Published on
Feb 13, 2024

Our Perspective on Data Centers and CXL

Compute Express Link (CXL) & The Future of Data Centers. Data centers are large buildings full of networked computers that represent the fundamental infrastructure layer of our world’s digital economy.

[
Research & Primers
]

Data Centers Today

Data centers are large buildings full of networked computers that represent the fundamental infrastructure layer of our world’s digital economy. Often located in the outskirts of cities, these robust facilities provide large-scale organizations with the compute and networking power required to store and process their data and run their applications. Since data centers contain an organization's most critical and proprietary assets, it is imperative that they are secure, reliable, and efficient. Like a center on a football team, data centers are often overlooked relative to how vital they are to a high-functioning offense. However, if you observe closely, you realize their pivotal role as the backbone of the offense and that without them, the team (in this case, our economy) cannot efficiently operate. 

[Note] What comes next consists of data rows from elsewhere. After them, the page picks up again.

(** C2 (defect in [rank]).  Whatever the value of [NOTIN], [rank] of the
    absent key 20 in the one-node tree of key 10 is [1 + NOTIN], not
    [NOTIN]: the result of the recursive call on the right subtree is added
    to without being tested.  With [NOTIN = -1], [rank] of the absent key 30
    in the tree of keys 10 and 20 is 1, the rank of key 10. *)
Theorem rank_absent_key_not_NOTIN :
  (forall NOTIN,
     run [Insert 10 0] NULL = Some (createNode 10 0) /\
     RAVL_invariant (createNode 10 0) /\
     ~ In 20 (keys (createNode 10 0)) /\
     rank NOTIN (createNode 10 0) 20 = 1 + NOTIN /\
     rank NOTIN (createNode 10 0) 20 <> NOTIN) /\
  (exists root,
     run [Insert 10 0; Insert 20 0] NULL = Some root /\
     RAVL_invariant root /\
     ~ In 30 (keys root) /\
     rank (-1) root 30 = 1 /\
     1 <= rank (-1) root 30 <= size root /\
     rank (-1) root 10 = 1).
Proof.
  split.
  - intros NOTIN. split; [reflexivity|]. split; [check_invariant|].
    split; [absent_key|]. cbn [createNode rank size].
    assert (E : (10 =? 20) = false) by reflexivity.
    assert (G : (20 >? 10) = true) by reflexivity.
    rewrite E, G. split; lia.
  - eexists. split; [reflexivity|]. split; [check_invariant|].
    split; [absent_key|]. split; [reflexivity|].
    split; [cbn; lia|reflexivity].
Qed.

(** C3 (defect in [delete]).  The left-heavy tests of [delete] are those of
    the claim, but the right-heavy tests are not their mirror image: with
    balance factor -2 at the node and +1 at its right child [delete] applies
    the left rotation where the claim has the right-left rotation, and with
    -2 at the node and -1 at its right child it applies the right-left
    rotation where the claim has the left rotation. *)
Theorem delete_right_heavy_not_mirrored :
  (let node := Node 10 0 3 4 NULL (node_right tree_right_left_heavy) in
   delete tree_right_left_heavy 5 = delete_balance node /\
   balanceFactor (update node) = -2 /\
   balanceFactor (node_right (update node)) = 1 /\
   delete_balance node = leftRotation (update node) /\
   delete_balance node <> rightLeftRotation (update node)) /\
  (let node :=
     Node 10 0 4 7 (Node 5 0 1 1 NULL NULL)
          (node_right tree_right_right_heavy) in
   delete tree_right_right_heavy 3 = delete_balance node /\
   balanceFactor (update node) = -2 /\
   balanceFactor (node_right (update node)) = -1 /\
   delete_balance node = rightLeftRotation (update node) /\
   delete_balance node <> leftRotation (update node)).
Proof.
  split; cbv zeta; repeat split; try reflexivity; vm_compute; discriminate.
Qed.

(** C4.  Every sequence of [insert] and [delete] operations applied to the
    empty tree returns a tree, and in that tree every node has only smaller
    keys in its left subtree and only greater keys in its right subtree. *)
Theorem bst_order_after_operations (ops : list operation) :
  exists root, run ops NULL = Some root /\ bst root.
Proof.
  destruct (run_keeps_order_and_augmentation ops NULL I I)
    as (root & E & Hb & _).
  exists root. auto.
Qed.

(** C5.  Every sequence of [insert] and [delete] operations applied to the
    empty tree returns a tree, and every node [n] of it has
    [size n = 1 + size (left n) + size (right n)] and
    [height n = 1 + max (height (left n)) (height (right n))], where
    [size] and [height] are 0 on an absent child. *)
Theorem augmentation_after_operations (ops : list operation) :
  exists root, run ops NULL = Some root /\ augmented root.
Proof.
  destruct (run_keeps_order_and_augmentation ops NULL I I)
    as (root & E & _ & Ha).
  exists root. auto.
Qed.

(** C6.  In a tree that satisfies the invariants, [findRank] at the rank of
    a present key returns the node of that key (the node [search] returns),
    and [rank] of the key of the node that [findRank] returns for a rank
    between 1 and the size of the tree is that rank. *)
Theorem rank_findRank_inverse (NOTIN : Z) (root : RAVL_Node) :
  RAVL_invariant root ->
  (forall k, In k (keys root) ->
     findRank root (rank NOTIN root k) = search root k /\
     node_key (findRank root (rank NOTIN root k)) = Some k) /\
  (forall r, 1 <= r <= size root ->
     exists k, node_key (findRank root r) = Some k /\
               rank NOTIN root k = r).
Proof.
  intros (Hb & _ & Ha). split.
  - intros k Hin. rewrite findRank_rank by assumption.
    split; [reflexivity|]. apply search_present; assumption.
  - intros r Hr.
    destruct (rank_findRank NOTIN root r Hb Ha Hr) as (k & Hk & _ & Hrk).
    exists k. auto.
Qed.

Lemma rank_findRank_inverse_witness :
  RAVL_invariant tree_10_20_30 /\
  ((forall k, In k (keys tree_10_20_30) ->
      findRank tree_10_20_30 (rank (-1) tree_10_20_30 k)
      = search tree_10_20_30 k /\
      node_key (findRank tree_10_20_30 (rank (-1) tree_10_20_30 k)) = Some k) /\
   (forall r, 1 <= r <= size tree_10_20_30 ->
      exists k, node_key (findRank tree_10_20_30 r) = Some k /\
                rank (-1) tree_10_20_30 k = r)).
Proof.
  split.
  - exact tree_10_20_30_invariant.
  - apply (rank_findRank_inverse (-1) tree_10_20_30).
    exact tree_10_20_30_invariant.
Defined.

(** C7.  In a tree that satisfies the invariants, inserting an absent key
    and then deleting it gives a tree in which [search] does not find the
    key, and whose size is one less than after the insertion, which is the
    size before it. *)
Theorem insert_delete_round_trip (T : RAVL_Node) (k : Z) (v : void_ptr) :
  RAVL_invariant T -> ~ In k (keys T) ->
  exists T',
    insert T k v = Some T' /\
    search (delete T' k) k = NULL /\
    size (delete T' k) = size T' - 1 /\
    size (delete T' k) = size T.
Proof.
  intros (Hb & _ & Ha) Hn.
  destruct (augmented_insert T k v Ha) as (T' & E & Ha').
  pose proof (bst_insert _ _ _ _ Hb E) as Hb'.
  pose proof (keys_insert _ _ _ _ Hb E) as K'.
  pose proof (keys_delete T' k Hb') as K''.
  rewrite K', del_ins in K'' by assumption.
  exists T'. split; [exact E|]. split.
  - apply search_absent. rewrite K''. exact Hn.
  - rewrite (size_length (delete T' k)) by (apply augmented_delete, Ha').
    rewrite (size_length T'), (size_length T) by assumption.
    rewrite K'', K', length_ins_absent by assumption. lia.
Qed.

Lemma insert_delete_round_trip_witness :
  RAVL_invariant tree_10_20_30 /\ ~ In 25 (keys tree_10_20_30) /\
  exists T',
    insert tree_10_20_30 25 7 = Some T' /\
    search (delete T' 25) 25 = NULL /\
    size (delete T' 25) = size T' - 1 /\
    size (delete T' 25) = size tree_10_20_30.
Proof.
  assert (Hn : ~ In 25 (keys tree_10_20_30)) by absent_key.
  split; [exact tree_10_20_30_invariant|]. split; [exact Hn|].
  apply (insert_delete_round_trip tree_10_20_30 25 7);
    [exact tree_10_20_30_invariant|exact Hn].
Defined.

(** C8.  In a tree that satisfies the invariants, inserting a key that is
    present returns the tree itself: same nodes, same keys in order, same
    sizes and heights, and the value stored with the key is kept. *)
Theorem insert_duplicate_noop (T : RAVL_Node) (k : Z) (v : void_ptr) :
  RAVL_invariant T -> In k (keys T) ->
  exists T',
    insert T k v = Some T' /\ T' = T /\
    size T' = size T /\ keys T' = keys T /\ search T' k = search T k.
Proof.
  intros (Hb & Hbal & Ha) Hin.
  exists T. rewrite insert_present by assumption. auto.
Qed.

Lemma insert_duplicate_noop_witness :
  RAVL_invariant tree_10_20_30 /\ In 30 (keys tree_10_20_30) /\
  exists T',
    insert tree_10_20_30 30 7 = Some T' /\ T' = tree_10_20_30 /\
    size T' = size tree_10_20_30 /\ keys T' = keys tree_10_20_30 /\
    search T' 30 = search tree_10_20_30 30.
Proof.
  assert (Hin : In 30 (keys tree_10_20_30))
    by (right; right; left; reflexivity).
  split; [exact tree_10_20_30_invariant|]. split; [exact Hin|].
  apply (insert_duplicate_noop tree_10_20_30 30 7);
    [exact tree_10_20_30_invariant|exact Hin].
Defined.

(** C9.  In a tree that satisfies the invariants, [findRank] returns the
    null pointer exactly for the ranks below 1 or above the size of the
    tree; for a rank from 1 to the size it returns a node. *)
Theorem findRank_absent_iff (root : RAVL_Node) (r : Z) :
  RAVL_invariant root ->
  (findRank root r = NULL <-> r < 1 \/ r > size root) /\
  (1 <= r <= size root -> exists k, node_key (findRank root r) = Some k).
Proof.
  intros (_ & _ & Ha).
  assert (Hiff : findRank root r = NULL <-> r < 1 \/ r > size root).
  { rewrite findRank_NULL_iff by assumption. lia. }
  split; [exact Hiff|].
  intros Hr. destruct (findRank root r) as [|k ? ? ? ? ?] eqn:E.
  - exfalso. assert (r < 1 \/ r > size root) by (apply Hiff; reflexivity). lia.
  - exists k. reflexivity.
Qed.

As large language models (LLM) continue to take the world by storm and drive large and small enterprises alike towards mass AI adoption, unprecedented demand is being created for compute resources in the process. In addition to accommodating our growing data/internet streaming needs, data centers must also onboard the training and inference of various multi-trillion parameter foundational models. According to a McKinsey study, demand in the US market alone—measured by power consumption to reflect the number of servers a data center can house—is expected to reach 35 gigawatts (GW) by 2030, up from 17 GW in 2022. This mass data center buildout will be one of the most critical infrastructure development projects in recent U.S. history.

The Case for a Cohort of New Cloud Leaders

Legacy data centers will eventually be rendered obsolete, as CPU-native servers are incapable of supporting the constant accelerated workloads for LLMs while also complying with uptime/downtime requirements, water usage, power sourcing, and satisfying strict service level agreements (SLAs) from buyers–an entirely new server architecture will be required across all data center tiers.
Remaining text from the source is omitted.